▶ [WHAT YOU ARE ASKED TO DO]
Among the records below, the line containing "unfold assign_all; cbn;" marks the start. Output it and all lines after it exactly.
###
Lemma get_vd_link_linear (l : Linear) (a : ndarray) (o i : nat) :
  pdata (lin_W l) = Some a → shape a = [o; i] → data a ≠ [] →
  well_formed_bias (lin_b l) o →
  get_vd_link (LLinear l) P_THRESHOLD LOGA_THRESHOLD INITIAL_LOG_SIGMA2
  = Ok (LVDLinear
          (MkVDLinear
             (MkLinear o (MkParam default_initialW (Some a))
                (Some (MkParam (Constant 0)
                         (Some (default (zeros [o]) (lin_b l ≫= pdata)))))
                (lin_device l))
             (MkParam INITIAL_LOG_SIGMA2
                (Some (NdArray [o; i] (INITIAL_LOG_SIGMA2 [o; i]))))
             P_THRESHOLD LOGA_THRESHOLD)).
Proof.
  destruct l as [os [Wi Wd] b dev]. destruct a as [sh d]. cbn.
  intros -> -> Hd Hb. unfold get_vd_link.
  assert (∀ bias, b ≫= pdata = Some bias →
            shape bias = [o] ∧ data bias ≠ []) as Hbias.
  { intros bias Hbias. destruct b as [p|]; [|done]. cbn in Hbias.
    by eapply Hb. }
  destruct dev as [|id]; cbn; unfold assign_all; cbn.
  all: rewrite (bool_decide_eq_true_2 (@eq (list nat) _ _)) by done; cbn.
  all: rewrite (assert_any_eq_same (NdArray [o; i] d) Hd); cbn.
  all: destruct (b ≫= pdata) as [[bsh bd]|] eqn:Eb; cbn.
  all: try (destruct (Hbias _ eq_refl) as [Hs Hbd]; cbn in Hs, Hbd; subst bsh;
            unfold assign_all; cbn;
            rewrite (bool_decide_eq_true_2 (@eq (list nat) _ _)) by done; cbn;
            rewrite (assert_any_eq_same (NdArray [o] bd) Hbd); cbn).
  all: try rewrite bool_decide_eq_true_2 by lia.
  all: try rewrite bool_decide_eq_false_2 by lia.
  all: cbn; rewrite ?Nat2Z.id; done.
Qed.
###
▶ [TASK ANSWER]
            unfold assign_all; cbn;
            rewrite (bool_decide_eq_true_2 (@eq (list nat) _ _)) by done; cbn;
            rewrite (assert_any_eq_same (NdArray [o] bd) Hbd); cbn).
  all: try rewrite bool_decide_eq_true_2 by lia.
  all: try rewrite bool_decide_eq_false_2 by lia.
  all: cbn; rewrite ?Nat2Z.id; done.
Qed.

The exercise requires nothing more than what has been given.